(** Whatever a socket that is not the host of a session sends, and also
    when it disconnects, the session stays registered with the phase, the
    question index, the questions and the host it had. *)
Theorem only_the_host_drives (sock : string) (e : Event) (gm : GameManager)
    (p : string) (g : Game) :
  well_formed gm ->
  getGame gm p = Some g ->
  hostId g <> sock ->
  exists g',
    getGame (gm_after (handle sock e gm)) p = Some g' /\
    state g' = state g /\
    currentQuestionIndex g' = currentQuestionIndex g /\
    questions g' = questions g /\
    hostId g' = hostId g.
Proof.
  intros [Hnd _] Hg Hh.
  destruct (handle_registry sock e gm)
    as [->|[(p1 & g1 & g' & Hg1 & Hstep & ->)
           |[(p1 & qs & d & ds & _ & Hfree & ->)
            |[(l1 & k & g0 & l2 & _ & Heq & _ & ->)
             |(k & g0 & _ & Hin & Hh0 & ->)]]]].
  - exists g. auto.
  - rewrite getGame_putGame, Hg.
    destruct (decide (p1 = p)) as [->|]; [|exists g; auto].
    rewrite Hg in Hg1. injection Hg1 as <-.
    exists g'. split; [reflexivity|].
    destruct Hstep; try contradiction; auto.
  - exists g. rewrite getGame_app, Hg. auto.
  - subst gm. rewrite getGame_app in Hg. rewrite getGame_app.
    destruct (getGame l1 p) as [x|].
    + injection Hg as ->. exists g. auto.
    + simpl in *. destruct (decide (k = p)).
      * injection Hg as ->. eexists. split; [reflexivity|]. auto.
      * exists g. auto.
  - exists g. rewrite getGame_deleteGame.
    destruct (decide (k = p)) as [->|]; [|auto].
    rewrite (entry_getGame _ _ _ Hnd Hin) in Hg. congruence.
Qed.

Lemma only_the_host_drives_witness :
  exists g',
    getGame (gm_after (handle Scenario.ana (next_question Scenario.thePin)
                              Scenario.asking))
            Scenario.thePin = Some g' /\
    state g' = QUESTION /\
    currentQuestionIndex g' = 0 /\
    questions g' = [Scenario.q0; Scenario.q1] /\
    hostId g' = Scenario.host.
Proof.
  apply (only_the_host_drives Scenario.ana (next_question Scenario.thePin)
           Scenario.asking Scenario.thePin
           (mkGame Scenario.thePin Scenario.host
              [mkPlayer Scenario.ana "Ana" 0 0; mkPlayer Scenario.bo "Bo" 0 0]
              [Scenario.q0; Scenario.q1] 0 QUESTION ∅)).
  - split; [apply NoDup_singleton | repeat constructor].
  - reflexivity.
  - vm_compute. congruence.
Defined.
(** * Sociology paper analyzer: the pattern-matching and scoring engine

    A shallow embedding of [src/sociology_paper_analyzer.py] and the
    properties of its specification.

    Texts are values of [string]: sequences of 8-bit characters, read as the
    Unicode code points U+0000..U+00FF of a Python [str].  On that range
    [str.lower], [str.isspace] and the classes [\w], [\s], [\d] of the [re]
    module are written out below as Python defines them.  Counts are [nat]
    (every count of the program is a [len]).  Python dictionaries are
    association lists in insertion order, which is the order [dict.items],
    [max] and [sorted] observe. *)

From Stdlib Require Import String Ascii List Bool Arith NArith ZArith QArith Lia.
From Stdlib Require Import Sorted Permutation.
Import ListNotations.
Local Open Scope string_scope.
Local Open Scope nat_scope.
Local Open Scope list_scope.

Set Implicit Arguments.

(** ** Characters *)

Module Char.

Definition code (c : ascii) : N := N_of_ascii c.

Definition between (lo hi : N) (c : ascii) : bool :=
  (lo <=? code c)%N && (code c <=? hi)%N.

Definition is_ascii_upper : ascii -> bool := between 65 90.
Definition is_ascii_lower : ascii -> bool := between 97 122.
Definition is_ascii_digit : ascii -> bool := between 48 57.

(** [str.lower] on one character: [A-Z] and the Latin-1 capitals
    U+00C0..U+00DE (but not the multiplication sign U+00D7) move up by 32. *)
Definition lower (c : ascii) : ascii :=
  if is_ascii_upper c || (between 192 222 c && negb (code c =? 215)%N)
  then ascii_of_N (code c + 32) else c.

(** The inverse direction, where the capital is again in U+0000..U+00FF;
    only used to read a character class under [re.IGNORECASE]. *)
Definition upper (c : ascii) : ascii :=
  if is_ascii_lower c || (between 224 254 c && negb (code c =? 247)%N)
  then ascii_of_N (code c - 32) else c.

(** [str.isspace], which is also the class [\s] of a [str] pattern. *)
Definition is_space (c : ascii) : bool :=
  between 9 13 c || between 28 32 c || (code c =? 133)%N || (code c =? 160)%N.

(** [str.isalnum] restricted to U+0000..U+00FF: letters, decimal digits,
    and the Latin-1 characters with a numeric value or letter category. *)
Definition is_alnum (c : ascii) : bool :=
  is_ascii_digit c || is_ascii_upper c || is_ascii_lower c
  || (code c =? 170)%N || (code c =? 178)%N || (code c =? 179)%N
  || (code c =? 181)%N || (code c =? 185)%N || (code c =? 186)%N
  || between 188 190 c
  || between 192 214 c || between 216 246 c || between 248 255 c.

(** The class [\w] of a [str] pattern: alphanumeric or underscore. *)
Definition is_word (c : ascii) : bool := is_alnum c || (code c =? 95)%N.

(** The class [\d] of a [str] pattern; the only decimal digits below
    U+0100 are [0-9]. *)
Definition is_digit : ascii -> bool := is_ascii_digit.

End Char.

(** ** Strings *)

(** [str.lower] *)
Fixpoint lower (s : string) : string :=
  match s with
  | EmptyString => EmptyString
  | String c s' => String (Char.lower c) (lower s')
  end.

(** [s[:n]] *)
Fixpoint take (n : nat) (s : string) : string :=
  match n, s with
  | S n', String c s' => String c (take n' s')
  | _, _ => EmptyString
  end.

(** ** Regular expressions

    The fragment of Python's [re] syntax the analyzer uses, with the
    backtracking semantics of the [re] engine: alternatives are tried left
    to right, repetition is greedy, and the first successful path wins. *)

Module Re.

Inductive regex : Type :=
| Eps : regex                          (* the empty pattern *)
| Cls : (ascii -> bool) -> regex       (* one character of a class *)
| Seq : regex -> regex -> regex        (* r1 r2 *)
| Alt : regex -> regex -> regex        (* r1|r2 *)
| Star : regex -> regex                (* r*, greedy *)
| Bound : regex.                       (* \b *)

Definition chr (c : ascii) : regex := Cls (Ascii.eqb c).
Definition plus (r : regex) : regex := Seq r (Star r).       (* r+ *)
Definition opt (r : regex) : regex := Alt r Eps.              (* r? *)

Fixpoint rep (n : nat) (r : regex) : regex :=                 (* r{n} *)
  match n with
  | O => Eps
  | S n' => Seq r (rep n' r)
  end.

Definition at_least (n : nat) (r : regex) : regex :=          (* r{n,} *)
  Seq (rep n r) (Star r).

Fixpoint seq (rs : list regex) : regex :=
  match rs with
  | [] => Eps
  | [r] => r
  | r :: rs' => Seq r (seq rs')
  end.

(** A literal string: what [re.escape] makes of a keyword. *)
Fixpoint escape (s : string) : regex :=
  match s with
  | EmptyString => Eps
  | String c s' => Seq (chr c) (escape s')
  end.

(** A pattern compiled with [re.IGNORECASE]: a class accepts a character
    as soon as it accepts one of its case variants. *)
Fixpoint ignorecase (r : regex) : regex :=
  match r with
  | Eps => Eps
  | Cls p => Cls (fun c => p c || p (Char.lower c) || p (Char.upper c))
  | Seq r1 r2 => Seq (ignorecase r1) (ignorecase r2)
  | Alt r1 r2 => Alt (ignorecase r1) (ignorecase r2)
  | Star r' => Star (ignorecase r')
  | Bound => Bound
  end.

Definition space : regex := Cls Char.is_space.                (* \s *)
Definition digit : regex := Cls Char.is_digit.                (* \d *)
Definition upper_az : regex := Cls Char.is_ascii_upper.       (* [A-Z] *)
Definition lower_az : regex := Cls Char.is_ascii_lower.       (* [a-z] *)

(** A position of the subject is the character before it ([None] at the
    start) and the text that remains. *)
Definition word_before (prev : option ascii) : bool :=
  match prev with
  | Some c => Char.is_word c
  | None => false
  end.

Definition word_after (s : string) : bool :=
  match s with
  | String c _ => Char.is_word c
  | EmptyString => false
  end.

(** [\b]: exactly one side of the position is a word character. *)
Definition at_boundary (prev : option ascii) (s : string) : bool :=
  xorb (word_before prev) (word_after s).

Definition cont : Type := option ascii -> string -> option string.

(** The greedy loop of [r*]: try one more iteration of [body], which has
    to consume a character, and fall back to the continuation [k]. *)
Fixpoint star_loop (body : option ascii -> string -> cont -> option string)
  (k : cont) (n : nat) (prev : option ascii) (s : string) : option string :=
  match n with
  | O => k prev s
  | S n' =>
      match body prev s
              (fun prev' s' =>
                 if String.length s' <? String.length s
                 then star_loop body k n' prev' s' else None) with
      | Some rest => Some rest
      | None => k prev s
      end
  end.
◆ ◆ ◆ ◆ ◆
## Brief:
Out of the data above, set down the lines from the one with "Definition is_space (c" to the one with "c =? 179)%N", both included, exactly as written and with no additions.

## The answer:
Definition is_space (c : ascii) : bool :=
  between 9 13 c || between 28 32 c || (code c =? 133)%N || (code c =? 160)%N.

(** [str.isalnum] restricted to U+0000..U+00FF: letters, decimal digits,
    and the Latin-1 characters with a numeric value or letter category. *)
Definition is_alnum (c : ascii) : bool :=
  is_ascii_digit c || is_ascii_upper c || is_ascii_lower c
  || (code c =? 170)%N || (code c =? 178)%N || (code c =? 179)%N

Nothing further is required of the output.